[ENTRIES PROVIDED]
=== Section Start ===
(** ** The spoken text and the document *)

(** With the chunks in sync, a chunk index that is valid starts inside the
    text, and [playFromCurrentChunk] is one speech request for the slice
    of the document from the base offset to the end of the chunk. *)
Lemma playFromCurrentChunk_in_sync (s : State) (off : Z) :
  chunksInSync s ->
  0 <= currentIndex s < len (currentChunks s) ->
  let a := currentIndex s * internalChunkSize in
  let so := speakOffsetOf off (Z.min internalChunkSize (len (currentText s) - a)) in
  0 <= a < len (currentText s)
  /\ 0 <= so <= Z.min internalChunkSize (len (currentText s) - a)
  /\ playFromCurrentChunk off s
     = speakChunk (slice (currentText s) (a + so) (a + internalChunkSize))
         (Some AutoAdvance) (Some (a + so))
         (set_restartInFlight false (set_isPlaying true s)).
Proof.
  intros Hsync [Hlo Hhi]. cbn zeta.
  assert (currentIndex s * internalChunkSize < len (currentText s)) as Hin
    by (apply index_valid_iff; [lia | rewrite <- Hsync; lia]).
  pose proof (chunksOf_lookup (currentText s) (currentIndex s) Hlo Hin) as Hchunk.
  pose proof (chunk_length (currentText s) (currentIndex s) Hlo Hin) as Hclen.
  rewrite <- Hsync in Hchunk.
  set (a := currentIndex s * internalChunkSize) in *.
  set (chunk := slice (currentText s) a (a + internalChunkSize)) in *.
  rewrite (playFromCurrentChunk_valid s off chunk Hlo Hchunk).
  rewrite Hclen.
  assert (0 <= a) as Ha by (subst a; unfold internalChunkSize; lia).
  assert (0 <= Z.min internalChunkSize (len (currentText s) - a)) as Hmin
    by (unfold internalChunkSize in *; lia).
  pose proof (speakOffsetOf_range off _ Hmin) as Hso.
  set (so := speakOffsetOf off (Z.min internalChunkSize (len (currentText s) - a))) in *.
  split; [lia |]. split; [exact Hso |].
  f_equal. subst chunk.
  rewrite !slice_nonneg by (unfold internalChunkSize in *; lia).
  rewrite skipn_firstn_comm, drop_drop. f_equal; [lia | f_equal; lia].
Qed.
=== Section End ===
=== Section Start ===
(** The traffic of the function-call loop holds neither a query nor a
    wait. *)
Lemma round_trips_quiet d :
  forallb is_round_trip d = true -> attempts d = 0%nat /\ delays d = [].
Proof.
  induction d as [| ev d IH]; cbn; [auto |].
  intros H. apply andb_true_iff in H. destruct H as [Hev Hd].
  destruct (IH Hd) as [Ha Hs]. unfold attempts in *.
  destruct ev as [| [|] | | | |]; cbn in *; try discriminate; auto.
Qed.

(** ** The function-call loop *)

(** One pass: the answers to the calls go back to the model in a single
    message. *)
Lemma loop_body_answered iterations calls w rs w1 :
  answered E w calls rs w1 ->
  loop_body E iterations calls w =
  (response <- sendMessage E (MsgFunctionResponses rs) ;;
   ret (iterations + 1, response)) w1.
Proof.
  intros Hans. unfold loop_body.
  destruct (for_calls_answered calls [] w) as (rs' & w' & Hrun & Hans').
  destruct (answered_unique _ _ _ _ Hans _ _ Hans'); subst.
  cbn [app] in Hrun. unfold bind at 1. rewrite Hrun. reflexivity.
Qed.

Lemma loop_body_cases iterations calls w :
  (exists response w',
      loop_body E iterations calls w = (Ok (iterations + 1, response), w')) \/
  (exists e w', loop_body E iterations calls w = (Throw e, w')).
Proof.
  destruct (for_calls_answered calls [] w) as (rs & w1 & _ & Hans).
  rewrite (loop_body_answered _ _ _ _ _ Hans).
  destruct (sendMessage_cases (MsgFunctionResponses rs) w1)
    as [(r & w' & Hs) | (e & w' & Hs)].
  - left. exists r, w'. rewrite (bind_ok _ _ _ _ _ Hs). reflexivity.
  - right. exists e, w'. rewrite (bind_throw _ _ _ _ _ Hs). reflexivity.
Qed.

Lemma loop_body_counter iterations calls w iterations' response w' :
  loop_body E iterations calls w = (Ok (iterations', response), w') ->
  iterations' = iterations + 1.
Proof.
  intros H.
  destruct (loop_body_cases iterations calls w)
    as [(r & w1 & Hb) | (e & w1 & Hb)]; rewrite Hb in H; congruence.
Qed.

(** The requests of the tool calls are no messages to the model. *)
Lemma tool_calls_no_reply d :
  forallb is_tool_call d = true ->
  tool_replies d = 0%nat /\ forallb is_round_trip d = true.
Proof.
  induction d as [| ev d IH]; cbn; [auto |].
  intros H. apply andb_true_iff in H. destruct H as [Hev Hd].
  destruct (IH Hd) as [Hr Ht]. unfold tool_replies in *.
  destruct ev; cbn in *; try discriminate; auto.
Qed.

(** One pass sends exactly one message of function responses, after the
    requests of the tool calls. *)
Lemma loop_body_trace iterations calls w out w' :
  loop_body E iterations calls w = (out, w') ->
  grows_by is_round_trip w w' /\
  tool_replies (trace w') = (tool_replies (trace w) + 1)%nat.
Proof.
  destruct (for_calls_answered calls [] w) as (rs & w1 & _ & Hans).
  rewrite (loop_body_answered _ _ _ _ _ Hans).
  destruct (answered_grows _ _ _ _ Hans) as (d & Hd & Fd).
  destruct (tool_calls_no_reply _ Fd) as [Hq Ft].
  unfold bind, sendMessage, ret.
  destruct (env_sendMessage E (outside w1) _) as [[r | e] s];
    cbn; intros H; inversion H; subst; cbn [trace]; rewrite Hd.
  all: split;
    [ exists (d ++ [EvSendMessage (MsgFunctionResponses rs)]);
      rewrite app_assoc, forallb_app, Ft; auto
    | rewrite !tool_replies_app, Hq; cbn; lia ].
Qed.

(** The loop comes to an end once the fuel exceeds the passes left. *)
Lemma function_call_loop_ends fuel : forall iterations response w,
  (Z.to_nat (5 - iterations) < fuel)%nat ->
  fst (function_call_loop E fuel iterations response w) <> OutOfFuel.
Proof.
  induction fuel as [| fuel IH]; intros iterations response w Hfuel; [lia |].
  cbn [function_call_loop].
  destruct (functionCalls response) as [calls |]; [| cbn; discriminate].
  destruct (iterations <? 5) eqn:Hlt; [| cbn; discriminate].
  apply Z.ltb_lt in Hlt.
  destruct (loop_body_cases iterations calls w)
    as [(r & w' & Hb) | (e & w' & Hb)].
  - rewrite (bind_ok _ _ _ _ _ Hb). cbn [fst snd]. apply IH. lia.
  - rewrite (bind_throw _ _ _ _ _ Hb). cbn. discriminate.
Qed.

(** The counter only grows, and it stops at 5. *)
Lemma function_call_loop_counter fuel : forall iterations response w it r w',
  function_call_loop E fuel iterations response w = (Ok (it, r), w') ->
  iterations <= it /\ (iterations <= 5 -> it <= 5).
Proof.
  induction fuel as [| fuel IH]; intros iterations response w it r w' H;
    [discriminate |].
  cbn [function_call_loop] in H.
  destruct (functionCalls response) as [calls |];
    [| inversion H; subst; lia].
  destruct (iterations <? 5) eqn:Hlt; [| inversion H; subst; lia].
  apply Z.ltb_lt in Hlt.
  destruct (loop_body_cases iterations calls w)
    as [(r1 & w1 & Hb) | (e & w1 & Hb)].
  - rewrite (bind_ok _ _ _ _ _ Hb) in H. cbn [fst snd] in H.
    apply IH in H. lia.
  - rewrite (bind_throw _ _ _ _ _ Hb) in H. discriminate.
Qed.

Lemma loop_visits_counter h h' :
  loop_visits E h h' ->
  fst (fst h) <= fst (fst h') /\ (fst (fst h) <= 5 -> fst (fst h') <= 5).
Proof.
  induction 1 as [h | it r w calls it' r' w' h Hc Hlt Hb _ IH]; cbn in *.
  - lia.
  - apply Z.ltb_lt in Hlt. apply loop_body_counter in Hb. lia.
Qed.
=== Section End ===
=== Section Start ===
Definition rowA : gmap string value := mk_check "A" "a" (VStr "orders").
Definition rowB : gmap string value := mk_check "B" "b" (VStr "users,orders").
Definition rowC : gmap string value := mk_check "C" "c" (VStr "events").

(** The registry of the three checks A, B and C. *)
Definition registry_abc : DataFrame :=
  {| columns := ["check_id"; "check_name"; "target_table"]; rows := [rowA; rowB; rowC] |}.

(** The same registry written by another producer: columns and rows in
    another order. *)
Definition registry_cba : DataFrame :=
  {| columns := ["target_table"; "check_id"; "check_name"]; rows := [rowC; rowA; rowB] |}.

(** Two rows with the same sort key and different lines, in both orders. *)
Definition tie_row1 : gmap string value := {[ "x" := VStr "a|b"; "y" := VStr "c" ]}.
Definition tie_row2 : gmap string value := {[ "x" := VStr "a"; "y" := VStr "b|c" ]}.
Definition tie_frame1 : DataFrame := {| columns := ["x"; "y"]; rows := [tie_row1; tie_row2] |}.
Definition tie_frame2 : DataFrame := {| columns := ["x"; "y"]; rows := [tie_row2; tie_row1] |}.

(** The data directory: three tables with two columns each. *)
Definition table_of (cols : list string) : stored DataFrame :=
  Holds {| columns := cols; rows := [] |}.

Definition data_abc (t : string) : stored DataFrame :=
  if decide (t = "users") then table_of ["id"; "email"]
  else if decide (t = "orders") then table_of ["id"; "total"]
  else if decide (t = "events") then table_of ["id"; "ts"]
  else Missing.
=== Section End ===
Within the listing above, give again exactly every line from the line with "chunksInSync s ->" through the line with "set (chunk := slice", both included, and no other line.

[RESULT BELOW]
  chunksInSync s ->
  0 <= currentIndex s < len (currentChunks s) ->
  let a := currentIndex s * internalChunkSize in
  let so := speakOffsetOf off (Z.min internalChunkSize (len (currentText s) - a)) in
  0 <= a < len (currentText s)
  /\ 0 <= so <= Z.min internalChunkSize (len (currentText s) - a)
  /\ playFromCurrentChunk off s
     = speakChunk (slice (currentText s) (a + so) (a + internalChunkSize))
         (Some AutoAdvance) (Some (a + so))
         (set_restartInFlight false (set_isPlaying true s)).
Proof.
  intros Hsync [Hlo Hhi]. cbn zeta.
  assert (currentIndex s * internalChunkSize < len (currentText s)) as Hin
    by (apply index_valid_iff; [lia | rewrite <- Hsync; lia]).
  pose proof (chunksOf_lookup (currentText s) (currentIndex s) Hlo Hin) as Hchunk.
  pose proof (chunk_length (currentText s) (currentIndex s) Hlo Hin) as Hclen.
  rewrite <- Hsync in Hchunk.
  set (a := currentIndex s * internalChunkSize) in *.
  set (chunk := slice (currentText s) a (a + internalChunkSize)) in *.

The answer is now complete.